(** X14.  On the backwards-compatibility path (no truthy [updates], a
    primitive [ID] and a [valuepairs] array of plain pairs) exactly one
    [<Method>] is queued, numbered by [options.counter]; its fields are
    those of the pairs, in their order, followed, last, by the field [ID]
    with the given identifier.  The counter advances by one. *)
Theorem compat_path_single_method (h : Heap) (options a : loc)
    (props : list (string * Val)) (c : Z) (cmd : string) (elems : list Val) :
  h !! options = Some (CObject props) ->
  assoc "counter" props = Some (VNum c) ->
  getProp h options "updateType" = VStr cmd ->
  truthy (getProp h options "updates") = false ->
  truthy (getProp h options "ID") = true ->
  isRef (getProp h options "ID") = false ->
  getProp h options "valuepairs" = VRef a ->
  h !! a = Some (CArray elems) ->
  Forall (plainPair h a) elems ->
  exists h' : Heap,
    getUpdateArray numberToString objectToString h options
    = Some (h', [methodXml (numberToString c) cmd
                   (joinAll (map (pairXml numberToString h) elems)
                    +:+ fieldXml "ID"
                          (primitiveToString numberToString
                             (getProp h options "ID")))])
    /\ getProp h' options "counter" = VNum (c + 1).
Proof.
  intros Hobj Hc Hcmd Hupd HID Hprim Hvp Ha Hpairs. unfold getUpdateArray.
  rewrite Hupd, HID, Hvp. cbn [truthy negb andb]. cbv iota. rewrite Ha.
  destruct (alloc_fresh h (CArray [VStr "ID"; getProp h options "ID"]))
    as (Hfresh & Hnew & Hold).
  destruct (alloc h (CArray [VStr "ID"; getProp h options "ID"])) as [idPair h1].
  simpl in Hfresh, Hnew, Hold.
  set (hp := <[a := CArray (elems ++ [VRef idPair])]> h1).
  assert (Hai : a <> idPair) by congruence.
  assert (Hoa : options <> a) by congruence.
  assert (Hoi : options <> idPair) by congruence.
  assert (Hpi : hp !! idPair = Some (CArray [VStr "ID"; getProp h options "ID"])).
  { subst hp. now rewrite lookup_insert_ne. }
  assert (Hpo : hp !! options = Some (CObject props)).
  { subst hp. rewrite lookup_insert_ne by congruence. now rewrite Hold. }
  assert (Hagree : forall l, l <> a -> is_Some (h !! l) -> hp !! l = h !! l).
  { intros l Hla [cell Hcell]. subst hp. rewrite lookup_insert_ne by congruence.
    apply Hold. congruence. }
  unfold processArrayOfArrays. cbn [fst].
  rewrite pairsLoop_app, (pairsLoop_plain h hp a elems Hpairs Hagree).
  cbn [mbind option_bind pairsLoop].
  assert (Harr : isArray hp (VRef idPair) = true) by (simpl; now rewrite Hpi).
  assert (H0 : at_index hp (VRef idPair) 0 = VStr "ID") by (simpl; now rewrite Hpi).
  assert (H1 : at_index hp (VRef idPair) 1 = getProp h options "ID")
    by (simpl; now rewrite Hpi).
  rewrite Harr, H0, H1. rewrite (toStr_primitive _ _ _ _ Hprim).
  cbn [toStr primitiveToString mbind option_bind]. rewrite append_empty_l.
  unfold pushMethod.
  rewrite bool_decide_eq_false_2
    by (apply append_nonempty_r, fieldXml_nonempty).
  assert (Hcnt : getProp hp options "counter" = VNum c).
  { unfold getProp. now rewrite Hpo, Hc. }
  assert (Hcmd' : getProp hp options "updateType" = VStr cmd).
  { rewrite <- Hcmd. apply getProp_same_cell. now rewrite Hpo. }
  rewrite Hcnt, Hcmd'. cbn [toStr primitiveToString mbind option_bind app].
  eexists. split; [reflexivity |].
  rewrite (getProp_setProp _ _ _ _ _ _ Hpo). now rewrite String.eqb_refl.
Qed.
Lemma makeL9Event_conversion_error_witness :
  @makeL9Event unit Cache Cache_Cachier Scenario.undecodable
    Sample.e1 (Some Scenario.web0) [] Sample.handler
    = (object_event Sample.e1 Scenario.web0 [] ∅,
       with_log Sample.handler [Error (errorString "no kind registered")]).
Proof.
  apply (@makeL9Event_conversion_error unit Cache Cache_Cachier Scenario.undecodable
           Sample.e1 Scenario.web0 [] Sample.handler
           (Some {| v1.Pod_Kind := ""; v1.Pod_APIVersion := "";
                    v1.Pod_ObjectMeta := Sample.meta "" "" "" "";
                    v1.Status := {| v1.StartTime := None; v1.PodIP := "";
                                    v1.HostIP := "" |} |})
           (errorString "no kind registered")).
  - reflexivity.
  - reflexivity.
Defined.

Lemma makeL9Event_list_error_witness :
  makeL9Event Sample.e1 (Some Scenario.web0) []
    (Sample.handler_on Sample.store_closed)
    = (object_event Sample.e1 Scenario.web0 []
         (<["impacted_services" := VStrings []]> (miniPodInfo Scenario.web0_decoded)),
       with_log (Sample.handler_on Sample.store_closed) [Error ErrDatabaseClosed]).
Proof.
  apply (makeL9Event_list_error Sample.e1 Scenario.web0 []
           (Sample.handler_on Sample.store_closed) Scenario.web0_decoded []
           ErrDatabaseClosed).
  - reflexivity.
  - reflexivity.
  - reflexivity.
Defined.

Lemma makeL9Event_pod_map_witness :
  ∃ pod h',
    makeL9Event Sample.e1 (Some Scenario.web0) [] Sample.handler_S1
      = (object_event Sample.e1 Scenario.web0 [] pod, h') ∧
    only_logs Sample.handler_S1 h' ∧
    pod !! "impacted_services"
      = Some (VStrings (omap (resolved_name (db Sample.handler_S1)) ["U1"])) ∧
    pod !! "uid" = Some (VString (GetUID Scenario.web0_decoded)) ∧
    pod !! "name" = Some (VString (GetName Scenario.web0_decoded)) ∧
    pod !! "namespace" = Some (VString (GetNamespace Scenario.web0_decoded)) ∧
    pod !! "start_time" = Some (VTime (v1.StartTime (v1.Status Scenario.web0_decoded))) ∧
    pod !! "ip" = Some (VString (v1.PodIP (v1.Status Scenario.web0_decoded))) ∧
    pod !! "host_ip" = Some (VString (v1.HostIP (v1.Status Scenario.web0_decoded))) ∧
    size pod = 7%nat.
Proof.
  apply (makeL9Event_pod_map Sample.e1 Scenario.web0 [] Sample.handler_S1
           Scenario.web0_decoded ["U1"]).
  - reflexivity.
  - reflexivity.
  - vm_compute. reflexivity.
Defined.

Lemma events_table_never_written_witness :
  Cache_Lookup
    (db (run Sample.cluster
           [Added (ServiceObj (Sample.s1 "5")); Added (EventObj Sample.e1)]
           Sample.handler)) "events" "U1"
  = Cache_Lookup (db Sample.handler) "events" "U1".
Proof.
  apply (events_table_never_written Sample.cluster
           [Added (ServiceObj (Sample.s1 "5")); Added (EventObj Sample.e1)]
           Sample.handler "U1").
  apply client_keeps_sample.
Defined.

Lemma reverse_index_never_pruned_witness :
  stored
    (db (run Sample.cluster [Deleted (ServiceObj (Sample.s1 "6"))] Sample.handler_S1))
    (makeKey (makeKey "pod-service" "P1") "U1") (json_Marshal (ABool true)).1.
Proof.
  apply (reverse_index_never_pruned Sample.cluster
           [Deleted (ServiceObj (Sample.s1 "6"))] Sample.handler_S1 "P1" "U1").
  - apply client_keeps_sample.
  - split; vm_compute; reflexivity.
Defined.

Lemma onService_pods_error_keeps_record_witness :
  onService Scenario.unreachable (Sample.s1 "5") "addedService" Sample.handler
    = (Some (errorString "connection refused"),
       {| client := tt; ch := ch Sample.handler;
          db := (Cache_Set json_Marshal Sample.store "service" "U1"
                   (AService (Sample.s1 "5"))).1;
          logged := logged Sample.handler |}) ∧
  Cache_Lookup
    (Cache_Set json_Marshal Sample.store "service" "U1" (AService (Sample.s1 "5"))).1
    "service" (GetUID (Sample.s1 "5"))
    = ({| payload := Some (json_Marshal (AService (Sample.s1 "5"))).1 |}, None).
Proof.
  apply (onService_pods_error_keeps_record Scenario.unreachable (Sample.s1 "5")
           "addedService" Sample.handler {| payload := None |}
           (Cache_Set json_Marshal Sample.store "service" "U1"
              (AService (Sample.s1 "5"))).1
           tt
           (Cache_Set json_Marshal Sample.store "service" "U1"
              (AService (Sample.s1 "5"))).1
           [] (errorString "connection refused")).
  - unfold watched_service. compute_done.
  - vm_compute. reflexivity.
  - reflexivity.
  - vm_compute. reflexivity.
  - reflexivity.
  - apply agree_on_refl.
Defined.

End MoreSamples.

****

Both end lines included, restate word for word the lines above from the line with "rewrite Harr, H0, H1." to the line with "rewrite <- Hcmd.", and nothing else.

  rewrite Harr, H0, H1. rewrite (toStr_primitive _ _ _ _ Hprim).
  cbn [toStr primitiveToString mbind option_bind]. rewrite append_empty_l.
  unfold pushMethod.
  rewrite bool_decide_eq_false_2
    by (apply append_nonempty_r, fieldXml_nonempty).
  assert (Hcnt : getProp hp options "counter" = VNum c).
  { unfold getProp. now rewrite Hpo, Hc. }
  assert (Hcmd' : getProp hp options "updateType" = VStr cmd).
  { rewrite <- Hcmd. apply getProp_same_cell. now rewrite Hpo. }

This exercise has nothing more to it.